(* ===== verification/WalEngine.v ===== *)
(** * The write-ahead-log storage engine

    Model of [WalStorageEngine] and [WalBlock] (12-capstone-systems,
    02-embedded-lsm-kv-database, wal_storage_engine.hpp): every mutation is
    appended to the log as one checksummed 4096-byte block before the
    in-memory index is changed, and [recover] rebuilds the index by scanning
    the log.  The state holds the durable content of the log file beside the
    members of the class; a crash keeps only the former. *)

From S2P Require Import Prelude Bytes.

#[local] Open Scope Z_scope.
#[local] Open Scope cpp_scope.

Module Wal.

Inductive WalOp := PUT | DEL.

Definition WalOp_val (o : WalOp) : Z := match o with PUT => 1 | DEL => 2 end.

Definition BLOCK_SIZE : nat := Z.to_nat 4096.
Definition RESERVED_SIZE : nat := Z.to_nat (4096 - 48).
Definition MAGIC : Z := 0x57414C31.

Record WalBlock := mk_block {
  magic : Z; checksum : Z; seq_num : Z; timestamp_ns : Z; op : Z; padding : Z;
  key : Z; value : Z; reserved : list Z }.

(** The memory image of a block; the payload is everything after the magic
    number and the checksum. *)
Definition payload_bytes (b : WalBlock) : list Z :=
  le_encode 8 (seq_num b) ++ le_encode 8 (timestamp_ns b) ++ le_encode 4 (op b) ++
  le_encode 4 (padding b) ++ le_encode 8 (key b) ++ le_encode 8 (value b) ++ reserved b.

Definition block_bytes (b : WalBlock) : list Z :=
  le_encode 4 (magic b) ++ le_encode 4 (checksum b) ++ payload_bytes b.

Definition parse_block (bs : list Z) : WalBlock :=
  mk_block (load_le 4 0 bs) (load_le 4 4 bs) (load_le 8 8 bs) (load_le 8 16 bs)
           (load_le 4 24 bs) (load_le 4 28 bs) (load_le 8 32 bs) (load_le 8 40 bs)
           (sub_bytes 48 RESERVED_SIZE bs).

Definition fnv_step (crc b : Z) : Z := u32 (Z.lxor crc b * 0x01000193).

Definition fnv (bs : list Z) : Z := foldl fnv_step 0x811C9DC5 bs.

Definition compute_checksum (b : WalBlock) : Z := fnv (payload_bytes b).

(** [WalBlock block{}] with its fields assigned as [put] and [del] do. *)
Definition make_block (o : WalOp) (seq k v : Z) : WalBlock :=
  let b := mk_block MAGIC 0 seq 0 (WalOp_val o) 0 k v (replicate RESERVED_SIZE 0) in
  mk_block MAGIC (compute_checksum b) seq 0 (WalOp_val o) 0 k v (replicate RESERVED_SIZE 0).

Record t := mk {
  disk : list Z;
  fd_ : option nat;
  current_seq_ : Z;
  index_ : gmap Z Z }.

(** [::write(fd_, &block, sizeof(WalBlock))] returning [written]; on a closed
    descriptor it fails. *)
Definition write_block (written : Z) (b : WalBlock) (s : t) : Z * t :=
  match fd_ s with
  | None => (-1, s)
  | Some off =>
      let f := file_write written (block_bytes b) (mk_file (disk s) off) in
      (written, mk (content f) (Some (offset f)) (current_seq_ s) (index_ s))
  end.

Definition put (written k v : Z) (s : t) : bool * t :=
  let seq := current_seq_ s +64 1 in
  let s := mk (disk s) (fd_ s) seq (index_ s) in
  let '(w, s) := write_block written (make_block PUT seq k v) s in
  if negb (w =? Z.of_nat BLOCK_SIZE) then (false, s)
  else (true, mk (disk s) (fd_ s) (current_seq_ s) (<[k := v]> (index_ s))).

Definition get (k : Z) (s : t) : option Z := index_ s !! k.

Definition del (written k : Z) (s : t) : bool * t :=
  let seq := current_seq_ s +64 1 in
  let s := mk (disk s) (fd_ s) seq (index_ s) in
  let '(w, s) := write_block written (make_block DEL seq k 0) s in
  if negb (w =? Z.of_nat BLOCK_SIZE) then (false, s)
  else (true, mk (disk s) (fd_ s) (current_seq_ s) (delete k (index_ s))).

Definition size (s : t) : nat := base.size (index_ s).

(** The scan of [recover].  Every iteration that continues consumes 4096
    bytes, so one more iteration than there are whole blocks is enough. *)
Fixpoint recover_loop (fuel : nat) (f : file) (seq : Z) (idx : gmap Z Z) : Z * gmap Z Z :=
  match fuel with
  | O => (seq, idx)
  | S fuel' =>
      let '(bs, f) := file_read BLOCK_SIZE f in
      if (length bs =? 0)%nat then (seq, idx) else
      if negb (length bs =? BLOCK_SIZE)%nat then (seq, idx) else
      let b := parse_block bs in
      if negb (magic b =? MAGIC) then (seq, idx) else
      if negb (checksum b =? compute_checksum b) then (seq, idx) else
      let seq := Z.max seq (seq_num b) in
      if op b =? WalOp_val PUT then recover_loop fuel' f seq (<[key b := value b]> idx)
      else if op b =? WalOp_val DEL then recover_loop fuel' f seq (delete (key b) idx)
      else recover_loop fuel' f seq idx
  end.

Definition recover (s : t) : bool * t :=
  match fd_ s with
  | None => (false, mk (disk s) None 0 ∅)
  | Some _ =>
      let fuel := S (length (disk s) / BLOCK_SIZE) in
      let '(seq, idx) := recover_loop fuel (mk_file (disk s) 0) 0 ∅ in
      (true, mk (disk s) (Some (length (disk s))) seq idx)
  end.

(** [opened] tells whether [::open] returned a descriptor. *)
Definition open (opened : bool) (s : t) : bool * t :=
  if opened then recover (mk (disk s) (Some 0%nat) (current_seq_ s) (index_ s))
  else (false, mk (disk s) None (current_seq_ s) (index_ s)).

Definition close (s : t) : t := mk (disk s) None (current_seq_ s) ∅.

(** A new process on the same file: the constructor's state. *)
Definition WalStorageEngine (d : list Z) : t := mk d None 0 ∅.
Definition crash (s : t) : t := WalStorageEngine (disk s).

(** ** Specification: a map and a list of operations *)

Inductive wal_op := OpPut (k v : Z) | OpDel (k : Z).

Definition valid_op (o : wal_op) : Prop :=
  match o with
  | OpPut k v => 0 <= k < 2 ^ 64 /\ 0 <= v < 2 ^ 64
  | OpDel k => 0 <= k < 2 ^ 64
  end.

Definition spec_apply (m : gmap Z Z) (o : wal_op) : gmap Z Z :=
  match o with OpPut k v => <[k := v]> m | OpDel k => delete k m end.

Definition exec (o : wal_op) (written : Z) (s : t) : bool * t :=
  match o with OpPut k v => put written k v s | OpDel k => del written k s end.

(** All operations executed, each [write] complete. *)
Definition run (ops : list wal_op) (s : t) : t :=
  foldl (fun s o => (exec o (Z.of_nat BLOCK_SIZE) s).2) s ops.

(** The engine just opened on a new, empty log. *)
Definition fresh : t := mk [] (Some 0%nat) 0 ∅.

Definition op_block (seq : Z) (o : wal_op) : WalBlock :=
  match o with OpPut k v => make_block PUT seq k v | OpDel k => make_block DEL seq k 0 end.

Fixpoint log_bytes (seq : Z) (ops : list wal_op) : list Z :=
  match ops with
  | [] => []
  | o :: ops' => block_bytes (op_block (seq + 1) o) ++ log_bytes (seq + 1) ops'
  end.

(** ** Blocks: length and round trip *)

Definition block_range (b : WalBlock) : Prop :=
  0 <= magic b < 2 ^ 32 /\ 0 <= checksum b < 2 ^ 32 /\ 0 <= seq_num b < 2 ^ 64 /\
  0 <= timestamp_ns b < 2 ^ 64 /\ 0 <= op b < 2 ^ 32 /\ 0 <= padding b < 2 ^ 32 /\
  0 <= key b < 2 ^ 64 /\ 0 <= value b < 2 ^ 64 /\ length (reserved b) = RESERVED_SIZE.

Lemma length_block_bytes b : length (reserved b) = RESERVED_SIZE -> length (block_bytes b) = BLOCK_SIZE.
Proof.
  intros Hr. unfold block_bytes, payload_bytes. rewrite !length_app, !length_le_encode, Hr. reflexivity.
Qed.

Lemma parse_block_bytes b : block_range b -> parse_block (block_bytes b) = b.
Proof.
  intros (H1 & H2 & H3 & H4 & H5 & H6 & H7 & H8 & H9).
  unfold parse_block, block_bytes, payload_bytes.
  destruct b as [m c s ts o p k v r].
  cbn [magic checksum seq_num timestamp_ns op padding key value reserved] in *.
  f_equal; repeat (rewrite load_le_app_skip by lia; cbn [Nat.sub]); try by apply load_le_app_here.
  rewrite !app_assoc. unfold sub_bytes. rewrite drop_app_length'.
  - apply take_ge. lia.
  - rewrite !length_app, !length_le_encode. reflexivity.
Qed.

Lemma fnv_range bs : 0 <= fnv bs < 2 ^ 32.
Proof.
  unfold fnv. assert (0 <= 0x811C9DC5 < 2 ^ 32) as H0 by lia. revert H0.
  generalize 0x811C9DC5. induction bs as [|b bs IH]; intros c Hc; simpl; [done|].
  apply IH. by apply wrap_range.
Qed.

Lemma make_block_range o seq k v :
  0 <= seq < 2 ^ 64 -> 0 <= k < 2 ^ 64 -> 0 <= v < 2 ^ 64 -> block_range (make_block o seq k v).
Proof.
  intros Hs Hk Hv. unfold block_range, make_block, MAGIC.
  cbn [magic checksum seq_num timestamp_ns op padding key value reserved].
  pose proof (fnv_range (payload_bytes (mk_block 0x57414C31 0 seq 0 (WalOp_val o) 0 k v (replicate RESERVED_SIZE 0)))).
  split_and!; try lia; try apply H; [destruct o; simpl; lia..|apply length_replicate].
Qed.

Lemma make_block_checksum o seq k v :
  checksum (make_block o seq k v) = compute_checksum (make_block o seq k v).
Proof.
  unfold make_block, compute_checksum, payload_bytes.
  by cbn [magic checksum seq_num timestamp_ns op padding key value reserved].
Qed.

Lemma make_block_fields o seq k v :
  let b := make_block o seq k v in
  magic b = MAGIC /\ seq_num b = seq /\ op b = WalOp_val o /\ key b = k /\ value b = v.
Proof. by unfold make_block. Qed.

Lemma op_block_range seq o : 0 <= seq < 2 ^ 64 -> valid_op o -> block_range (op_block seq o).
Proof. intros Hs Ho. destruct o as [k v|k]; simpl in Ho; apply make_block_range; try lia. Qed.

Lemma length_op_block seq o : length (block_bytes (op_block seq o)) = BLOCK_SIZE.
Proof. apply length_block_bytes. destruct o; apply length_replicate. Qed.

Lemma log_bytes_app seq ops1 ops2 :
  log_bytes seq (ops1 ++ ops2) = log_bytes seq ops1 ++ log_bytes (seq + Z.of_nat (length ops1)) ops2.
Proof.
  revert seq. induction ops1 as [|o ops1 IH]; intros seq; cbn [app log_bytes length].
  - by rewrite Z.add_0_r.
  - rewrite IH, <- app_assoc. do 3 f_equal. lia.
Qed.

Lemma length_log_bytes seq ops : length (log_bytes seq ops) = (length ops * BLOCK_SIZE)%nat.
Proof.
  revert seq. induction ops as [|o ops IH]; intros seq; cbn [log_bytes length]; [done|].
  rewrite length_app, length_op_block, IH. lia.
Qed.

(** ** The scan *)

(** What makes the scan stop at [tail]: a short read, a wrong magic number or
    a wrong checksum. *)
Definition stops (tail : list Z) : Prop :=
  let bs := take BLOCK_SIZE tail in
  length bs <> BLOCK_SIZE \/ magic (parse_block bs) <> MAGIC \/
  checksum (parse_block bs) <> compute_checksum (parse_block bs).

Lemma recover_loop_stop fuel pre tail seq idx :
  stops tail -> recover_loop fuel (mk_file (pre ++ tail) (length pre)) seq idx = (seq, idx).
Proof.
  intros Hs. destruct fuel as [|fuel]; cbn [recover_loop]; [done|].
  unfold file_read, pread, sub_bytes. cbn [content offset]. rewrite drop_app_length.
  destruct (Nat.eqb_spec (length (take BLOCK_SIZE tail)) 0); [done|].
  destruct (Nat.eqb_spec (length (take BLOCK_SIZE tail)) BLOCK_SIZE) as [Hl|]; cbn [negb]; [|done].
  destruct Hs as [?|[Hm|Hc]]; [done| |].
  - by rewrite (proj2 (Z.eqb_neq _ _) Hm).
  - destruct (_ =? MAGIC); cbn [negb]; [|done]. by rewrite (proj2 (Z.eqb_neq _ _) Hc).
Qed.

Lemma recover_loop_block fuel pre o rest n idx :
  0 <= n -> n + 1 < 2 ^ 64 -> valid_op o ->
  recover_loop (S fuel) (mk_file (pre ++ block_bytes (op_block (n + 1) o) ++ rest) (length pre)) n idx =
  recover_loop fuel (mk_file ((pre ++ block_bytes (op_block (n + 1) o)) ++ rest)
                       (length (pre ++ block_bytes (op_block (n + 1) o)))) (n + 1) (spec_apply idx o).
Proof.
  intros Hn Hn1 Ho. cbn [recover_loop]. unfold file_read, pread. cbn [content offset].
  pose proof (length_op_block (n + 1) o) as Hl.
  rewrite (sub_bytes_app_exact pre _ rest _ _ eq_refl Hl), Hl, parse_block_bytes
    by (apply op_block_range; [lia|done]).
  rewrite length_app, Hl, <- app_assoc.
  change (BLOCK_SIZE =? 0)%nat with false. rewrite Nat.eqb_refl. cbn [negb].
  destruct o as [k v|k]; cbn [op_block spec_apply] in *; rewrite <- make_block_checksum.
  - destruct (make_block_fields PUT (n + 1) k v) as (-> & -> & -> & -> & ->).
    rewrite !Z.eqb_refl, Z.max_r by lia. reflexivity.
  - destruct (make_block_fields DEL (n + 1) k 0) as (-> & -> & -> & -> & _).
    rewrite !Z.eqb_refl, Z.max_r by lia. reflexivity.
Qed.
________
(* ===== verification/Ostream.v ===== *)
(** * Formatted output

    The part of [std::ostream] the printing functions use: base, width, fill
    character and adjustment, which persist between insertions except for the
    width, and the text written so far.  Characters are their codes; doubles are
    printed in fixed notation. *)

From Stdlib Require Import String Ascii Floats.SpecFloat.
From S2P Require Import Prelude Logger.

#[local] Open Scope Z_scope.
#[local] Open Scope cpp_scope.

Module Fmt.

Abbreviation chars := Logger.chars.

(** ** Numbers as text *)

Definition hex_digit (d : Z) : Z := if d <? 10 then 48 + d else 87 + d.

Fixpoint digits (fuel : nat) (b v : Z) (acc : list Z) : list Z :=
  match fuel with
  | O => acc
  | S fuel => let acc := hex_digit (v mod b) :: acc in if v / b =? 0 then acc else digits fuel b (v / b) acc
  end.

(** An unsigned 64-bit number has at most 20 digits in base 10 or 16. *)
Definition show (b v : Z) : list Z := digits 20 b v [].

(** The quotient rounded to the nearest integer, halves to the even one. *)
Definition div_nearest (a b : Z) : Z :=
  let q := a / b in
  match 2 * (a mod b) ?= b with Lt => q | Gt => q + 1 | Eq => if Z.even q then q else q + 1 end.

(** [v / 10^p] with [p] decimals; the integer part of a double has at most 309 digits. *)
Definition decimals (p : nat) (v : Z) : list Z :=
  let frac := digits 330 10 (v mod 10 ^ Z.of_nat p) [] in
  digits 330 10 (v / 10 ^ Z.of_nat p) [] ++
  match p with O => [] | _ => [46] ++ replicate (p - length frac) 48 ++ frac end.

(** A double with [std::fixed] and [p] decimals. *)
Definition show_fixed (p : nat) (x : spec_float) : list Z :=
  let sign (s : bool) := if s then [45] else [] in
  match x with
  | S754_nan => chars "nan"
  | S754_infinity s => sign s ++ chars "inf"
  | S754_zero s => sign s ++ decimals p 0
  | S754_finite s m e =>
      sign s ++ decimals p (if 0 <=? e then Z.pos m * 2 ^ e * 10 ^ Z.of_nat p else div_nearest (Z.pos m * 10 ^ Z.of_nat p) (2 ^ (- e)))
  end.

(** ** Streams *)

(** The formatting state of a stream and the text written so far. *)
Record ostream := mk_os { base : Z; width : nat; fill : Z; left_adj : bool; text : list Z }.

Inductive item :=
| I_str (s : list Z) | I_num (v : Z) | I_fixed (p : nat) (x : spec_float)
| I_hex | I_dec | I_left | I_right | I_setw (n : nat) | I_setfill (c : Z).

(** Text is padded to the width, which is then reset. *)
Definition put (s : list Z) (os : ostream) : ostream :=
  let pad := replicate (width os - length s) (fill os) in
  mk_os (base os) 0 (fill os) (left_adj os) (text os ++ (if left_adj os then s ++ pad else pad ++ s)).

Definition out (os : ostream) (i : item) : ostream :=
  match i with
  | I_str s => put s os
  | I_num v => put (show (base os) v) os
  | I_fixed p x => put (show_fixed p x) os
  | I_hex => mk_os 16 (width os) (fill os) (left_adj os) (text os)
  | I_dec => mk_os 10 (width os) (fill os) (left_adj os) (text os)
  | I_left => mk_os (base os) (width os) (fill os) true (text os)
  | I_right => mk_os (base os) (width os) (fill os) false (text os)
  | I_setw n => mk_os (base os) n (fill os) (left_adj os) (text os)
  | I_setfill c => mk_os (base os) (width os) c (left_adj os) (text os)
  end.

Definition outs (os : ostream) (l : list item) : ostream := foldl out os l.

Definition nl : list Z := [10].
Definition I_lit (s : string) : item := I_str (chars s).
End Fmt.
________
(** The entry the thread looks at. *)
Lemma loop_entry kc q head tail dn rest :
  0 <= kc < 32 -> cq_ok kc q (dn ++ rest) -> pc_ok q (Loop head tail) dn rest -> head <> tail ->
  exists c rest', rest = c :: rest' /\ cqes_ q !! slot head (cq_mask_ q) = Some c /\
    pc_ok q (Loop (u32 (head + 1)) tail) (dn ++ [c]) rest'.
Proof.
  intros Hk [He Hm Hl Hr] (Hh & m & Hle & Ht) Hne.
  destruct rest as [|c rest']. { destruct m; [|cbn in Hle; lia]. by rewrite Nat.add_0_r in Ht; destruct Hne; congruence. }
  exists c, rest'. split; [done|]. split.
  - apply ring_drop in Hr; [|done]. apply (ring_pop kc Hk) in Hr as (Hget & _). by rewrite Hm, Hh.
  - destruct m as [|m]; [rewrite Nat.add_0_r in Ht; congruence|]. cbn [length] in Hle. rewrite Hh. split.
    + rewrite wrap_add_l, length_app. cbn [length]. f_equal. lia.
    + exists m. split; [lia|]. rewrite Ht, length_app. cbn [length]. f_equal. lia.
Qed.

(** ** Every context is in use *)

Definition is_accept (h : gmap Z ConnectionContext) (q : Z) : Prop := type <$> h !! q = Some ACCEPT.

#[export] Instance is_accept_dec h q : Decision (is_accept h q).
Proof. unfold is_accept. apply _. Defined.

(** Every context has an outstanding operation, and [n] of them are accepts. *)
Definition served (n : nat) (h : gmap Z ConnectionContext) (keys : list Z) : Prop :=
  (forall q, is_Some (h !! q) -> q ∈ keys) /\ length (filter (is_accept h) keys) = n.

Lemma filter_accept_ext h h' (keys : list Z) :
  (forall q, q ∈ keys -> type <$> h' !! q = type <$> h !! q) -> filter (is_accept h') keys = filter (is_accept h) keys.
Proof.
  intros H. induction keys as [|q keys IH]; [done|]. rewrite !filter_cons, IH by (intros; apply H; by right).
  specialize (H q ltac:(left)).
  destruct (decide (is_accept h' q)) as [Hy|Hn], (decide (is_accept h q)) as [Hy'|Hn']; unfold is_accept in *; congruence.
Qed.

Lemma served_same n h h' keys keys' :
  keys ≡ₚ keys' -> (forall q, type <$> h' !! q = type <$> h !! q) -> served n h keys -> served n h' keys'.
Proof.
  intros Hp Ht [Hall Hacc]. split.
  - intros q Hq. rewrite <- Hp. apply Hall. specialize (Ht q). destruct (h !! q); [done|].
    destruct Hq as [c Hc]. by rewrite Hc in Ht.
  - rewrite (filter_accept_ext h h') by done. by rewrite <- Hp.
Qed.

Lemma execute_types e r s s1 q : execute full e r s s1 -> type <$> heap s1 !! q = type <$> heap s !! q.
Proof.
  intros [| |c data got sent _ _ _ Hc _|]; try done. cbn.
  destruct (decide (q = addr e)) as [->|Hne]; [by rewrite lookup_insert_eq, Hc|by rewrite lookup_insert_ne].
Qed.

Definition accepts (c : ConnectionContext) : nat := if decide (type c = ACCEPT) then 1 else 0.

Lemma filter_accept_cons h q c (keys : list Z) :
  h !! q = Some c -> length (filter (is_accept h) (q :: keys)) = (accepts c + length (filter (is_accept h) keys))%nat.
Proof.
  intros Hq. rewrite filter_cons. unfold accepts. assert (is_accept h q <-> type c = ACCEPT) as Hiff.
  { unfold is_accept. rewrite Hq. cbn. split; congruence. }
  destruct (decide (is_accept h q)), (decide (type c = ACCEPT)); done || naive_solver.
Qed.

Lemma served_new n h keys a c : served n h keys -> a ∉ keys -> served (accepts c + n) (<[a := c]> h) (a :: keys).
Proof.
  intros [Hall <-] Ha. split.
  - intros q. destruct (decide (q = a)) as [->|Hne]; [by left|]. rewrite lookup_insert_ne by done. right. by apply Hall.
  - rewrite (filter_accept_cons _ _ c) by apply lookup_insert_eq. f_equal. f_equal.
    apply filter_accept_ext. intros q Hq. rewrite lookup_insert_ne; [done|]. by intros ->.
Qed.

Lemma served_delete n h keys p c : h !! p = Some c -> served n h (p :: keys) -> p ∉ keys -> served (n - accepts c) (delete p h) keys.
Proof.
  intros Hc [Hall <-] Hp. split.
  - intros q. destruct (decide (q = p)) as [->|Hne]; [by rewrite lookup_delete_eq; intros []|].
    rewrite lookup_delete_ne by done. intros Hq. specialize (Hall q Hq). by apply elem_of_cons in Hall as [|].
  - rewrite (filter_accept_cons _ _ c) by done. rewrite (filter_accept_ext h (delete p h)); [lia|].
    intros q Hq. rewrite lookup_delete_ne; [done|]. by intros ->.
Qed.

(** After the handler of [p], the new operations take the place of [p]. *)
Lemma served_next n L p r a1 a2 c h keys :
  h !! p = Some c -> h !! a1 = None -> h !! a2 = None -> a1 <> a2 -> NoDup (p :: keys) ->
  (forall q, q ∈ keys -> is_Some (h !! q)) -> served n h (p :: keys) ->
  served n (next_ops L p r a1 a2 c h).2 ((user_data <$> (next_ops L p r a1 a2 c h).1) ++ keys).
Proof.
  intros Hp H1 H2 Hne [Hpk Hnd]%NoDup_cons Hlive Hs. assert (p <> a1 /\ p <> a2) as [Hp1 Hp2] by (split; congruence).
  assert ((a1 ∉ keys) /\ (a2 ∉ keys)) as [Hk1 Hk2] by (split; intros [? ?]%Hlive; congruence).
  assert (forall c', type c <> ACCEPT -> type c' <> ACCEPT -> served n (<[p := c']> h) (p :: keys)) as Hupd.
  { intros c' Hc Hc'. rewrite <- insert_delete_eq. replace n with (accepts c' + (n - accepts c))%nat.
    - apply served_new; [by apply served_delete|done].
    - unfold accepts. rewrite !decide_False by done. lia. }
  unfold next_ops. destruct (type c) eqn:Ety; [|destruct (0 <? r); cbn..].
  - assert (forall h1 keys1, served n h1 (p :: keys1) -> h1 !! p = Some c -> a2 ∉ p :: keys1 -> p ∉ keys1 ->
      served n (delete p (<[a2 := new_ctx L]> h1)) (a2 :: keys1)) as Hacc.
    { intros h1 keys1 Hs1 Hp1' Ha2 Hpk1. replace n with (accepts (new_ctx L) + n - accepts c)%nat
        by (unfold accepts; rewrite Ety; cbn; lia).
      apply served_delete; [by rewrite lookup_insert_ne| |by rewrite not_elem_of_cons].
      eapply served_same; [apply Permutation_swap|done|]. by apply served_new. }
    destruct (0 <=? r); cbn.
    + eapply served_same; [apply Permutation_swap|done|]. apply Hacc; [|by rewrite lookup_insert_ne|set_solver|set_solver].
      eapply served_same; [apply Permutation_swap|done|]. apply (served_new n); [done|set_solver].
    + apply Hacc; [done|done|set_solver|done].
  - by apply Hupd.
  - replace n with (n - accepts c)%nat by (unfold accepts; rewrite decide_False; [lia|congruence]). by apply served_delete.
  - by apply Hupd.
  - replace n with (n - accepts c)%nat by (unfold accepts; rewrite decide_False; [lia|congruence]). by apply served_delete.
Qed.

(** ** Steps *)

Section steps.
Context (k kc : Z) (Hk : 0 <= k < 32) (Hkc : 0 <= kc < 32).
________
* What you will do: Set down, exactly as they appear above, all lines from the one that has "(forall q, q ∈ keys -> type" down to the one that has "Lemma served_same n", including those two and no others.

* Result for this task:
  (forall q, q ∈ keys -> type <$> h' !! q = type <$> h !! q) -> filter (is_accept h') keys = filter (is_accept h) keys.
Proof.
  intros H. induction keys as [|q keys IH]; [done|]. rewrite !filter_cons, IH by (intros; apply H; by right).
  specialize (H q ltac:(left)).
  destruct (decide (is_accept h' q)) as [Hy|Hn], (decide (is_accept h q)) as [Hy'|Hn']; unfold is_accept in *; congruence.
Qed.

Lemma served_same n h h' keys keys' :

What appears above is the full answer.